Filter the data below, keeping only lines that contain "bytes".

[Material for the task]

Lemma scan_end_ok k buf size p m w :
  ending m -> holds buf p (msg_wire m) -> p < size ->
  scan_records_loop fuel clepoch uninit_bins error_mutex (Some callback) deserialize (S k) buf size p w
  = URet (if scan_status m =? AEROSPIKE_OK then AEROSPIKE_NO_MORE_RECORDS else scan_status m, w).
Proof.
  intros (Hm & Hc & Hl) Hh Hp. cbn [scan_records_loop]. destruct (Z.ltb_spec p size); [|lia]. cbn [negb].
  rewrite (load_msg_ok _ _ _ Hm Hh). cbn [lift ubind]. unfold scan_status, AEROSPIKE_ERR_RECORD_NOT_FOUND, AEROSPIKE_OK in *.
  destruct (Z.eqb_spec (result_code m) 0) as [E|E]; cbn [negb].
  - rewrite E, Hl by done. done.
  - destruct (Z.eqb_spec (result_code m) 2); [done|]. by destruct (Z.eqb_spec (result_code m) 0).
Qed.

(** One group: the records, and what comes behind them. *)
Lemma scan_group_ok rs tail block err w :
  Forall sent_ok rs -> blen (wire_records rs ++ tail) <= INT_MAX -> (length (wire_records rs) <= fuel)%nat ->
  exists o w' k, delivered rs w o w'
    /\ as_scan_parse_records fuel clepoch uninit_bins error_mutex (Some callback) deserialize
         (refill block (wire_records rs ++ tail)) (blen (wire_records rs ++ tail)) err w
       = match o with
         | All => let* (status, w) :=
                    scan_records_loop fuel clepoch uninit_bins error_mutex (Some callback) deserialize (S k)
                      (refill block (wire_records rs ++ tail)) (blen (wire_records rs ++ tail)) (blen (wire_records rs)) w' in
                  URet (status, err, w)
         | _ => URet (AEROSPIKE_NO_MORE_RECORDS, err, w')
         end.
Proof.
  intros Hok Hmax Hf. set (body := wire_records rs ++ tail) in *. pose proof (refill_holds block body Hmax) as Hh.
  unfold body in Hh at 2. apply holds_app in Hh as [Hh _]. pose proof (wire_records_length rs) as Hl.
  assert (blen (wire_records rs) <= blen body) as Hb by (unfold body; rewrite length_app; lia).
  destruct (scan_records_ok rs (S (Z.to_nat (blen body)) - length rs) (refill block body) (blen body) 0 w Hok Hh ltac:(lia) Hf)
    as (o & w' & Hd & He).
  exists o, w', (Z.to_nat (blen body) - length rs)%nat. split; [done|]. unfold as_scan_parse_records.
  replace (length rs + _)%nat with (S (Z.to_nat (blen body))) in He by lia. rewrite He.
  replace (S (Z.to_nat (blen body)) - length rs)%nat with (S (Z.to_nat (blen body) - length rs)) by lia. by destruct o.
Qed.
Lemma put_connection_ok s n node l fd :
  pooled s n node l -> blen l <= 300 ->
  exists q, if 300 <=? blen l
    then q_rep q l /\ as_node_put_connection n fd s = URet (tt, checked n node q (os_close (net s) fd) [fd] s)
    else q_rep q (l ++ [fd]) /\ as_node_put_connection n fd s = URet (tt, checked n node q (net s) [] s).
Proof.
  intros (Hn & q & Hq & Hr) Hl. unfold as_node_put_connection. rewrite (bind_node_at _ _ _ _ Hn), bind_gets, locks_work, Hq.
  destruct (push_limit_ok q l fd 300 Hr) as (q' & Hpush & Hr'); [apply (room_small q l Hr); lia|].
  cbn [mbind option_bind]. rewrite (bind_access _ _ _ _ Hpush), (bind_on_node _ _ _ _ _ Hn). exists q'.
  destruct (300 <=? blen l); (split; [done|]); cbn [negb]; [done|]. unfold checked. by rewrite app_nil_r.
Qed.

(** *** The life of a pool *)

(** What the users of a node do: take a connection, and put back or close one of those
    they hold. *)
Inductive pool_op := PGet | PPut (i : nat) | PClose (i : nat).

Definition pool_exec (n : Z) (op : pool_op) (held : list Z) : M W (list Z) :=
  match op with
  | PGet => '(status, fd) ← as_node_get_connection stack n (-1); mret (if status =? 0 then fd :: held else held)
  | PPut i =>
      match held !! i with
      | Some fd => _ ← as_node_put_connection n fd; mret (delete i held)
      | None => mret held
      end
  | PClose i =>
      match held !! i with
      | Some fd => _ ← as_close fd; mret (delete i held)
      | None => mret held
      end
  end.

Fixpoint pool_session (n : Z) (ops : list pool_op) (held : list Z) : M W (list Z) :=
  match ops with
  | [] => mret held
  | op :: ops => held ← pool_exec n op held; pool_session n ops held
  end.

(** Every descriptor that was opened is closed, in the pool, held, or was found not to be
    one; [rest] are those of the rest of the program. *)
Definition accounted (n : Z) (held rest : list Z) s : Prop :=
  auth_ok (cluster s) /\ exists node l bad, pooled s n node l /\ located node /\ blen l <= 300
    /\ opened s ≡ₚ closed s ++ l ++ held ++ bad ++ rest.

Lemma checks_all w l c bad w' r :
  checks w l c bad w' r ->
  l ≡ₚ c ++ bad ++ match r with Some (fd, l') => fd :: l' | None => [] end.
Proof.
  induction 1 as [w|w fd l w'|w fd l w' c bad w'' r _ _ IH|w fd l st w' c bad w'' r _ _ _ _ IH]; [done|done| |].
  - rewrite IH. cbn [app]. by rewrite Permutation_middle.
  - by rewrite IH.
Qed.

[/Material for the task]
[Material for the task]

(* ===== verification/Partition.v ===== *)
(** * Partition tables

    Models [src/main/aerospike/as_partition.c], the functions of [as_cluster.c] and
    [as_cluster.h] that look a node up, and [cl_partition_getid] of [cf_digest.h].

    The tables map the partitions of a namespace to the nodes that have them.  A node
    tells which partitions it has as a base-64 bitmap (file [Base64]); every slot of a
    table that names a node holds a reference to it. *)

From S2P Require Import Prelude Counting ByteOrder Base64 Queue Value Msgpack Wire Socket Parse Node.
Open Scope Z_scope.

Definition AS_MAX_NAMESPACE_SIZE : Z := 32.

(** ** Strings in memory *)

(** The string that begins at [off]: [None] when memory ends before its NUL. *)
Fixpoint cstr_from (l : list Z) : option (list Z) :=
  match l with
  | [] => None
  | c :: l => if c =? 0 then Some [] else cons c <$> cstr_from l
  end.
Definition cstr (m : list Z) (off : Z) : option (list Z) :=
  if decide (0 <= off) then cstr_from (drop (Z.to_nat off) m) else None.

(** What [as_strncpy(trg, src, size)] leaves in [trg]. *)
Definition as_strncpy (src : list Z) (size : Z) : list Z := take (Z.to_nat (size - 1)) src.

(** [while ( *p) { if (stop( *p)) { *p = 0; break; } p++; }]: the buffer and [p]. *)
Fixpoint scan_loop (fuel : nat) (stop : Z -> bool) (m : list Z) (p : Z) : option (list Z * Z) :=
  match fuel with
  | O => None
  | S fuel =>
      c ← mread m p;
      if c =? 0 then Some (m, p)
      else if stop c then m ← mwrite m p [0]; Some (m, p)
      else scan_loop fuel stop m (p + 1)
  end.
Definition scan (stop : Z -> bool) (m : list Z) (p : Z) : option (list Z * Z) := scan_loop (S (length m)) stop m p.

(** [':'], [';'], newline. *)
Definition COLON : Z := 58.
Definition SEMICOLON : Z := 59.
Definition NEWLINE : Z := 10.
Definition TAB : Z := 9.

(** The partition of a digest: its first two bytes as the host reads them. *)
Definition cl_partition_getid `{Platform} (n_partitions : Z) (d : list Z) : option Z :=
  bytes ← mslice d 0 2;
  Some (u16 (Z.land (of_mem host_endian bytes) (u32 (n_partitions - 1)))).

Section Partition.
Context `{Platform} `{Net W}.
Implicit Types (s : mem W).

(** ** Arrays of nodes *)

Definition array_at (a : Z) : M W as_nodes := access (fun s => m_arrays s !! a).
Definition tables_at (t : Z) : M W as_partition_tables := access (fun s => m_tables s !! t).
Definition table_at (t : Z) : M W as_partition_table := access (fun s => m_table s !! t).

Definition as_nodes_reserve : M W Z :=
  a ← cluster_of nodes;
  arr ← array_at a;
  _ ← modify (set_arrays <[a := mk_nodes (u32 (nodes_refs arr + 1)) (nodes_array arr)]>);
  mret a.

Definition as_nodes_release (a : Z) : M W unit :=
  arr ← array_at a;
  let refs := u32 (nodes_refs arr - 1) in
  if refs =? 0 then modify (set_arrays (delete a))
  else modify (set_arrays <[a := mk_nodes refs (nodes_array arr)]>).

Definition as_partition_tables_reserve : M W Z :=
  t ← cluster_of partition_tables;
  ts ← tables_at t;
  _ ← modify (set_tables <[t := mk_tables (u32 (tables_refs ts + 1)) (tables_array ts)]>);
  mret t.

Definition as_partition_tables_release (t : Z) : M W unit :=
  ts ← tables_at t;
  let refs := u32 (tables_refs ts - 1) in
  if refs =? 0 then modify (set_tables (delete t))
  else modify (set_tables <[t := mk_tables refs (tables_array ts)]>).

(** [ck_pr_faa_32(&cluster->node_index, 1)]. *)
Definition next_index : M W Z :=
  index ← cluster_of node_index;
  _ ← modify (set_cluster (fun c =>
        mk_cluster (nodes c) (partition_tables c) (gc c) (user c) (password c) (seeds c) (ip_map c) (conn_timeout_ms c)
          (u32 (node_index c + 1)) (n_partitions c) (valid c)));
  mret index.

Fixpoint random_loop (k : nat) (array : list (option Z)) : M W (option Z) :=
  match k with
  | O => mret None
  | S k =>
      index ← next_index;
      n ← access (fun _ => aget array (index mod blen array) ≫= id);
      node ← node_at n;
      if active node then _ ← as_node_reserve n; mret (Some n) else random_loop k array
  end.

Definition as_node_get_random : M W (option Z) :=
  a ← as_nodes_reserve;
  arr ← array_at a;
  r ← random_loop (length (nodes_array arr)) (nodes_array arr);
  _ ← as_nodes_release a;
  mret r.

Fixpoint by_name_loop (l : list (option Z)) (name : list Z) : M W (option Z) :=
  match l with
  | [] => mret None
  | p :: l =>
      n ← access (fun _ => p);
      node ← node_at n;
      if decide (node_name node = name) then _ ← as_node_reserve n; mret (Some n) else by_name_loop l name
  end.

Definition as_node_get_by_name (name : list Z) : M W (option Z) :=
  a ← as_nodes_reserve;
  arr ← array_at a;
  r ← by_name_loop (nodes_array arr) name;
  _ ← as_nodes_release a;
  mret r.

[/Material for the task]

> [Solved problem]:
(** The partition of a digest: its first two bytes as the host reads them. *)
  bytes ← mslice d 0 2;
  Some (u16 (Z.land (of_mem host_endian bytes) (u32 (n_partitions - 1)))).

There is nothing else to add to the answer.